■ What to work on: Search the data for "unit". Return each matching line.

■ Provided data:
(* ===== verification/Capabilities.v ===== *)
(** * Capabilities ([core/policies/capability.py], [capability_registry.py],
    [capability_catalog.py])

    Capability entities, the runtime registry and the built-in catalog. Version
    parsing is the third-party [packaging] library: [version_same a b] is
    whether the two version strings denote the same version, [None] when one of
    them is not a version. *)
From S2P Require Import Prelude PyStr PyDict PyVal Tenant ToolRegistry.

Inductive CapabilityCategory :=
| CC_MODEL | CC_TOOL | CC_CODE | CC_MEDIA | CC_ENTERPRISE | CC_SECURITY | CC_SYSTEM
| CC_DEVICE | CC_FILESYSTEM | CC_NETWORK.

#[export] Instance CapabilityCategory_eq_dec : EqDecision CapabilityCategory.
Proof. solve_decision. Defined.

Definition CapabilityCategory_value (c : CapabilityCategory) : string :=
  match c with
  | CC_MODEL => "model" | CC_TOOL => "tool" | CC_CODE => "code" | CC_MEDIA => "media"
  | CC_ENTERPRISE => "enterprise" | CC_SECURITY => "security" | CC_SYSTEM => "system"
  | CC_DEVICE => "device" | CC_FILESYSTEM => "filesystem" | CC_NETWORK => "network"
  end.

Record Capability := mkCapability {
  cap_id : string;
  cap_name : string;
  cap_category : CapabilityCategory;
  cap_risk_level : string;
  cap_version : string;
  cap_description : string;
  cap_requirements : dict pyval;
  cap_tags : list string;
  cap_metadata : dict pyval
}.

#[export] Instance Capability_eq_dec : EqDecision Capability.
Proof. solve_decision. Defined.

Definition Capability_validate (c : Capability) : list string :=
  check (truthy (cap_id c)) "capability id required"
  ++ check (truthy (cap_name c)) "capability name required".

Definition Capability_str (c : Capability) : string := cap_id c.

(** ** Registry *)

Definition CapabilityRegistry : Type := dict Capability.

Definition cap_register (c : Capability) : M CapabilityRegistry unit := λ r,
  match Capability_validate c with
  | [] => (Ok tt, dict_set (cap_id c) c r)
  | errors =>
      (Raise (mkExn "ValueError"
         ("Invalid capability " +:+ cap_id c +:+ ": " +:+ list_repr errors)), r)
  end.

(** [CapabilityRegistry(capabilities)]: the first invalid one raises. *)
Fixpoint cap_register_all (cs : list Capability) : M CapabilityRegistry unit :=
  match cs with
  | [] => mret tt
  | c :: cs' => cap_register c ;; cap_register_all cs'
  end.

Definition CapabilityRegistry_new (cs : list Capability) : outcome CapabilityRegistry :=
  match cap_register_all cs [] with
  | (Ok _, r) => Ok r
  | (Raise e, _) => Raise e
  end.

Definition cap_get (r : CapabilityRegistry) (i : string) : option Capability := dict_get i r.
Definition cap_contains (r : CapabilityRegistry) (i : string) : bool := dict_mem i r.
Definition cap_list (r : CapabilityRegistry) : list Capability := dict_values r.
Definition cap_remove (i : string) (r : CapabilityRegistry) : CapabilityRegistry := dict_del i r.
Definition cap_count (r : CapabilityRegistry) : nat := length r.

(** The filters of both [query] methods. *)
Definition cap_matches (category : option CapabilityCategory) (risk_level : option string)
    (c : Capability) : bool :=
  match category with Some k => bool_decide (cap_category c = k) | None => true end
  && match risk_level with Some k => bool_decide (cap_risk_level c = k) | None => true end.

Definition cap_query (r : CapabilityRegistry) (category : option CapabilityCategory)
    (risk_level : option string) : list Capability :=
  filter (λ c, cap_matches category risk_level c = true) (dict_values r).

Section Versions.
Variable version_same : string → string → option bool.

Definition get_compatible (r : CapabilityRegistry) (i : string)
    (version_constraint : option string) : list Capability :=
  match cap_get r i with
  | None => []
  | Some base =>
      match version_constraint with
      | None => [base]
      | Some v =>
          filter (λ c, cap_id c = i ∧ version_same (cap_version c) v = Some true)
            (dict_values r)
      end
  end.
End Versions.

(** ** Catalog *)

Definition catalog_entry (i name : string) (k : CapabilityCategory) (risk description : string)
    : Capability :=
  mkCapability i name k risk "1.0" description [] [] [].

Definition CHAT_GENERATE : Capability :=
  catalog_entry "chat.generate" "Chat Generation" CC_MODEL "low"
    "Generate chat completions".
Definition CHAT_STREAM : Capability :=
  catalog_entry "chat.stream" "Chat Streaming" CC_MODEL "low"
    "Stream chat completions".
Definition EMBEDDING_GENERATE : Capability :=
  catalog_entry "embedding.generate" "Embedding Generation" CC_MODEL "low"
    "Generate text embeddings".
Definition IMAGE_GENERATE : Capability :=
  catalog_entry "image.generate" "Image Generation" CC_MEDIA "medium"
    "Generate images from prompts".
Definition IMAGE_EDIT : Capability :=
  catalog_entry "image.edit" "Image Editing" CC_MEDIA "medium"
    "Edit existing images".
Definition VISION_DETECT : Capability :=
  catalog_entry "vision.detect" "Object Detection" CC_MEDIA "medium"
    "Detect objects in images".
Definition VISION_CAPTION : Capability :=
  catalog_entry "vision.caption" "Image Captioning" CC_MEDIA "low"
    "Generate image captions".
Definition SPEECH_TTS : Capability :=
  catalog_entry "speech.tts" "Text-to-Speech" CC_MEDIA "low"
    "Text-to-speech synthesis".
Definition SPEECH_STT : Capability :=
  catalog_entry "speech.stt" "Speech-to-Text" CC_MEDIA "low"
    "Speech-to-text transcription".
Definition CODE_GENERATE : Capability :=
  catalog_entry "code.generate" "Code Generation" CC_CODE "medium"
    "Generate source code".
Definition CODE_REVIEW : Capability :=
  catalog_entry "code.review" "Code Review" CC_CODE "medium"
    "Review source code for issues".
Definition AGENT_RUN : Capability :=
  catalog_entry "agent.run" "Agent Execution" CC_MODEL "medium"
    "Run autonomous agent loops".
Definition TOOL_EXECUTE : Capability :=
  catalog_entry "tool.execute" "Tool Execution" CC_TOOL "medium"
    "Execute external tools and APIs".
Definition FILESYSTEM_READ : Capability :=
  catalog_entry "filesystem.read" "Filesystem Read" CC_FILESYSTEM "low"
    "Read files from filesystem".
Definition FILESYSTEM_WRITE : Capability :=
  catalog_entry "filesystem.write" "Filesystem Write" CC_FILESYSTEM "high"
    "Write files to filesystem".
Definition NETWORK_EGRESS : Capability :=
  catalog_entry "network.egress" "Network Egress" CC_NETWORK "critical"
    "Make outbound network requests".

Definition catalog_all : list Capability :=
  [ CHAT_GENERATE; CHAT_STREAM; EMBEDDING_GENERATE; IMAGE_GENERATE;
    IMAGE_EDIT; VISION_DETECT; VISION_CAPTION; SPEECH_TTS;
    SPEECH_STT; CODE_GENERATE; CODE_REVIEW; AGENT_RUN;
    TOOL_EXECUTE; FILESYSTEM_READ; FILESYSTEM_WRITE; NETWORK_EGRESS ].

Definition catalog_by_id (i : string) : option Capability :=
  head (filter (λ c, cap_id c = i) catalog_all).

Section CatalogVersions.
Variable version_same : string → string → option bool.

(** An unparsable version falls back to comparing the strings. *)
Definition resolve_version (i : string) (version_constraint : option string)
    : option Capability :=
  match catalog_by_id i with
  | None => None
  | Some c =>
      match version_constraint with
      | None => Some c
      | Some v =>
          match version_same v (cap_version c) with
          | Some true => Some c
          | Some false => None
          | None => if decide (cap_version c = v) then Some c else None
          end
      end
  end.

Definition catalog_compatible (i : string) (version_constraint : option string)
    : list Capability :=
  match catalog_by_id i with
  | None => []
  | Some c =>
      match version_constraint with
      | None => [c]
      | Some _ => option_list (resolve_version i version_constraint)
      end
  end.
End CatalogVersions.

Definition catalog_query (category : option CapabilityCategory) (risk_level : option string)
    : list Capability :=
  filter (λ c, cap_matches category risk_level c = true) catalog_all.

(** ** Lemmas *)

Definition cap_inv (r : CapabilityRegistry) : Prop :=
  dict_wf r ∧ ∀ i c, dict_get i r = Some c → cap_id c = i ∧ Capability_validate c = [].

Lemma cap_register_inv c r o r' : cap_inv r → cap_register c r = (o, r') → cap_inv r'.
Proof.
  intros [Hwf Hi]. unfold cap_register.
  destruct (Capability_validate c) eqn:Hv; intros [= <- <-]; [|done].
  split; [by apply dict_wf_set|]. intros i c'. rewrite dict_get_set.
  case_decide; [intros [= <-]; by subst|apply Hi].
Qed.

Lemma cap_remove_inv i r : cap_inv r → cap_inv (cap_remove i r).
Proof.
  intros [Hwf Hi]. split; [by apply dict_wf_del|]. intros j c.
  unfold cap_remove. rewrite dict_get_del. case_decide; [done|apply Hi].
Qed.

Inductive cap_step : CapabilityRegistry → CapabilityRegistry → Prop :=
| cs_register c r o r' : cap_register c r = (o, r') → cap_step r r'
| cs_remove i r : cap_step r (cap_remove i r).

Lemma cap_star_inv r : star cap_step [] r → cap_inv r.
Proof.
  apply star_invariant.
  - intros x y Hx Hs. destruct Hs; eauto using cap_register_inv, cap_remove_inv.
  - split; [apply dict_wf_nil|done].
Qed.

Lemma cap_elem r i c : cap_inv r → c ∈ dict_values r ∧ cap_id c = i ↔ dict_get i r = Some c.
Proof.
  intros [Hwf Hi]. unfold dict_values. rewrite list_elem_of_fmap. split.
  - intros [([k c'] & -> & Hin) <-]. apply dict_elem_get in Hin; [|done].
    simpl in *. by destruct (Hi _ _ Hin) as [-> _].
  - intros Hg. split; [exists (i, c); split; [done|by apply dict_get_elem]|].
    by apply Hi in Hg as [-> _].
Qed.

(** Filtering the values by identifier is looking the identifier up. *)
Lemma filter_by_id (P : Capability → Prop) `{!∀ c, Decision (P c)} (r : CapabilityRegistry) i :
  dict_wf r → (∀ k c, (k, c) ∈ r → cap_id c = k) →
  filter (λ c, cap_id c = i ∧ P c) (dict_values r)
  = match dict_get i r with
    | Some c => if decide (P c) then [c] else []
    | None => []
    end.
Proof.
  unfold dict_wf, dict_keys, dict_values. induction r as [|[k c] r IH]; csimpl; [done|].
  rewrite NoDup_cons. intros [Hk Hwf] Hids.
  assert (cap_id c = k) as Hck by (apply Hids; left).
  assert (∀ k c, (k, c) ∈ r → cap_id c = k) as Hids' by (intros; apply Hids; by right).
  specialize (IH Hwf Hids'). rewrite filter_cons.
  destruct (decide (i = k)) as [->|Hne].
  - assert (filter (λ c, cap_id c = k ∧ P c) r.*2 = []) as Hnil.
    { rewrite IH. destruct (dict_get k r) as [c'|] eqn:Hg; [|done].
      destruct Hk. apply dict_elem_keys. by eexists. }
    rewrite Hnil. destruct (decide (P c)).
    + by rewrite decide_True.
    + rewrite decide_False; [done|]. by intros [_ ?].
  - rewrite decide_False; [done|]. intros [? _]. congruence.
Qed.

(** Registering valid capabilities with new and distinct identifiers appends them. *)
Lemma register_all_fresh cs (r : CapabilityRegistry) :
  Forall (λ c, Capability_validate c = []) cs →
  NoDup (map cap_id cs) → (∀ c, c ∈ cs → dict_get (cap_id c) r = None) →
  cap_register_all cs r = (Ok tt, r ++ map (λ c, (cap_id c, c)) cs).
Proof.
  intros Hv. revert r. induction Hv as [|c cs Hc Hv IH]; intros r; csimpl.
  { by rewrite app_nil_r. }
  rewrite NoDup_cons. intros [Hn Hnd] Hf.
  rewrite (bind_ok _ _ r tt (dict_set (cap_id c) c r)) by (unfold cap_register; by rewrite Hc).
  rewrite dict_set_fresh by (apply Hf; left). rewrite IH.
  - by rewrite <- app_assoc.
  - done.
  - intros c' Hc'. rewrite dict_get_app, Hf by (by right). simpl.
    rewrite decide_False; [done|]. intros He. apply Hn. rewrite <- He.
    apply list_elem_of_In, in_map, list_elem_of_In. done.
Qed.

Lemma dict_get_by_id (cs : list Capability) i :
  dict_get i (map (λ c, (cap_id c, c)) cs) = head (filter (λ c, cap_id c = i) cs).
Proof.
  induction cs as [|c cs IH]; simpl; [done|]. rewrite filter_cons.
  destruct (decide (cap_id c = i)) as [->|]; [by rewrite decide_True|].
  by rewrite decide_False.
Qed.

(** ** Properties *)

(** The version filter agrees with lookup: in every registry that operations
    build, [get_compatible] without a constraint answers the registered
    capability, and with one answers it exactly when its version is the same,
    so never more than one. *)
Theorem get_compatible_exact (version_same : string → string → option bool)
    (r : CapabilityRegistry) (i v : string) :
  star cap_step [] r →
  get_compatible version_same r i None = option_list (cap_get r i)
  ∧ get_compatible version_same r i (Some v)
    = match cap_get r i with
      | Some c => if decide (version_same (cap_version c) v = Some true) then [c] else []
      | None => []
      end.
Proof.
  intros [Hwf Hids]%cap_star_inv. unfold get_compatible, cap_get. split.
  - by destruct (dict_get i r).
  - rewrite filter_by_id; [by destruct (dict_get i r)|done|].
    intros k c Hc%dict_elem_get; [|done]. by apply Hids in Hc as [-> _].
Qed.

Lemma get_compatible_exact_witness :
  let same a b := Some (String.eqb a b) in
  let r := snd (cap_register CHAT_STREAM []) in
  get_compatible same r "chat.stream" None = [CHAT_STREAM]
  ∧ get_compatible same r "chat.stream" (Some "2.0")
    = match cap_get r "chat.stream" with
      | Some c => if decide (same (cap_version c) "2.0" = Some true) then [c] else []
      | None => []
      end.
Proof.
  cbv zeta. split; [vm_compute; reflexivity|].
  apply (get_compatible_exact (λ a b, Some (String.eqb a b)) _ "chat.stream" "2.0").
  eapply star_one, (cs_register CHAT_STREAM [] (Ok tt)). vm_compute; reflexivity.
Defined.

(** The catalog can be registered whole: every entry is valid and
    identifiers do not clash, so the registry built from it finds for every
    identifier what the catalog itself finds. *)
Theorem catalog_registers :
  ∃ r, CapabilityRegistry_new catalog_all = Ok r
    ∧ ∀ i, cap_get r i = catalog_by_id i.
Proof.
  exists (map (λ c, (cap_id c, c)) catalog_all). split.
  - unfold CapabilityRegistry_new. rewrite register_all_fresh; [done| | |done].
    + by repeat constructor.
    + apply (bool_decide_unpack _). vm_compute. exact I.
  - intros i. apply dict_get_by_id.
Qed.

■ Response for this exercise:
Definition cap_register (c : Capability) : M CapabilityRegistry unit := λ r,
Fixpoint cap_register_all (cs : list Capability) : M CapabilityRegistry unit :=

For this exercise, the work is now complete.